Postby (bdawson7) » Wed Aug 29, 2018 7:42 pm

I completed this mod a few months ago. The most improvement was brought about by the 500k volume pots on the RIC HB. You gotta get that value if you've got a HB, it just opens it up - brings it alive - un-muffles the tone - etc. . .

I went for the CTS Push-pulls 500k from Stew Mac to get the Jimmy Page Les Paul mod.
Its the shortest P/P I could find, plus the front-mounted wiring points were new and different, and seemed like it would be easier to assemble and take up less volume overall. The little "teeth" on the mounting surface of the pot were bent down to get more clearance, and there is no washer or nut there either.
However, one mounting hole can barely handle two pieces of (self-)tinned 14-gauge hookup wire, and if you have to re-heat a circular mount to pull them out because you made a mistake, it is possible to cook/melt/break the circular ring off of the inner part of the pot, effectively ruining that connection, and then you have to re-order the part with shipping costs! (how do I know this so specifically?!?!? :lol: )

Detailed notes as if starting from zero:

The control cavity depth is 24 mm. Push pull height is: 26 mm. A expert luthier had the idea to cut a RIC pickup grommet in half, like you would a bagel, and place it between the metal pickguard and the wood. Gives the 2 mm I need, its reversible, and pretty invisible!

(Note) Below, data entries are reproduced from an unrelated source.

(** The name is set even when there is no such method. *)
Definition choose_kex (client server : bytes) (k : kex_state) : kex_state * option ssh_error :=
  match fst (match_list client server) with
  | None => (set_kex_name None k, Some SSH_ERR_NO_KEX_ALG_MATCH)
  | Some name =>
    let k := set_kex_name (Some name) k in
    match kex_alg_by_name name with
    | None => (k, Some SSH_ERR_INTERNAL_ERROR)
    | Some a => (set_ec_nid (ka_ec_nid a) (set_hash_alg (ka_hash_alg a) (set_kex_type (ka_type a) k)), None)
    end
  end.

Definition choose_hostkeyalg (client server : bytes) (k : kex_state) : kex_state * option ssh_error :=
  match fst (match_list client server) with
  | None => (set_hostkey_alg None k, Some SSH_ERR_NO_HOSTKEY_ALG_MATCH)
  | Some name =>
    let k := set_hostkey_type (sshkey_type_from_name name) (set_hostkey_alg (Some name) k) in
    if sshkey_type_from_name name =? KEY_UNSPEC then (k, Some SSH_ERR_INTERNAL_ERROR)
    else (set_hostkey_nid (sshkey_ecdsa_nid_from_name name) k, None)
  end.

(** Up to the first comma. *)
Definition first_item (s : bytes) : bytes :=
  match strchr COMMA s with Some (before, _) => before | None => s end.

Definition proposals_match (my peer : list bytes) : bool :=
  let same i := bool_decide (first_item (proposal i my) = first_item (proposal i peer)) in
  same PROPOSAL_KEX_ALGS && same PROPOSAL_SERVER_HOST_KEY_ALGS.

Section code.
Context {C : Crypto} {E : Env}.

(** ** Proposals *)

Fixpoint put_each (q : bytes) (l : list bytes) : M bytes :=
  match l with
  | [] => mret q
  | v :: l => let! q := buf_put q v in put_each q l
  end.

Fixpoint put_cstrings (q : bytes) (l : list bytes) : M bytes :=
  match l with
  | [] => mret q
  | v :: l =>
    if zlen v >? SSHBUF_SIZE_MAX - 4 then mfail SSH_ERR_NO_BUFFER_SPACE
    else let! q := buf_put q (wr_string v) in put_cstrings q l
  end.

(** The cookie, the lists, [first_kex_packet_follows] and the reserved word. *)
Definition kex_prop2buf (proposal : list bytes) : M bytes :=
  let! q := put_each [] (replicate (Z.to_nat KEX_COOKIE_LEN) [x00]) in
  let! q := put_cstrings q proposal in
  let! q := put_each q [[x00]] in
  buf_put q (POKE_U32 0).

(** The C string in a buffer that may end in a NUL. *)
Definition c_str (v : bytes) : bytes :=
  match memchr0 v with Some n => take (Z.to_nat n) v | None => v end.

Fixpoint get_cstrings (n : nat) (q : bytes) : M (list bytes * bytes) :=
  match n with
  | O => mret ([], q)
  | S n =>
    let! r := lift (rd_cstring q) in
    let! ok := env request_memory in
    if negb ok then mfail SSH_ERR_ALLOC_FAIL
    else
    let! rest := get_cstrings n (snd r) in
    mret (c_str (fst r) :: fst rest, snd rest)
  end.

(** The lists, and the value of [first_kex_follows]. *)
Definition kex_buf2prop (raw : bytes) : M (list bytes * Z) :=
  let! ok := env request_memory in
  if negb ok then mfail SSH_ERR_ALLOC_FAIL
  else
  let! ok := env request_memory in
  if negb ok then mfail SSH_ERR_ALLOC_FAIL
  else
  let! q := lift (buf_consume raw KEX_COOKIE_LEN) in
  let! p := get_cstrings PROPOSAL_MAX q in
  let! v := lift (rd_u8 (snd p)) in
  let! _reserved := lift (rd_u32 (snd v)) in
  mret (fst p, fst v).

I used the back of a small Post Office cardboard box to mount the pots on while I worked: I put a piece of paper over the cavity, moved the edge of a sharpened a pencil around the edges to get the outline of the cavity onto the paper, poked holes in the paper where the mounting screws went into the body, placed the paper on the pickguard, lined up with the screw holes, traced the guard edges and switch / pot holes.
THEN: placed the paper on the cardboard box, pinned it using the screw holes, cut out the cavity opening in the paper with an exacto knife but leaving a 1/2 inch un-cut so it wouldn't get lost, ran the pencil around the edges of the hole to get the outline of the cavity onto the top of the cardboard box, removed paper, put the guard in place with screw holes, traced the holes in the guard, removed the guard and cut out the holes with an exacto knife.

Pots fit upside down on top of box, labeled BV, NT, etc, now start the point-to-point process. Cut to length each wire, self-tin, bend to fit space, Time sink! 2 hours at a time, carefully, took about 12 hours in total.

The volume of space in the cavity is extremely tight. You can see in the photos below the sheer closeness of the connections. About 1 mm between some pot lugs. Using these pots, I could really snake the tiny wire pieces up-and-down on the face of the pot which saved alot of space, instead of going out-and-over if I was using an Alpha pot. Figuring out the angle and length of each wire was vitally important in the tiny volume of the cavity. That took up alot more time than it has on other builds.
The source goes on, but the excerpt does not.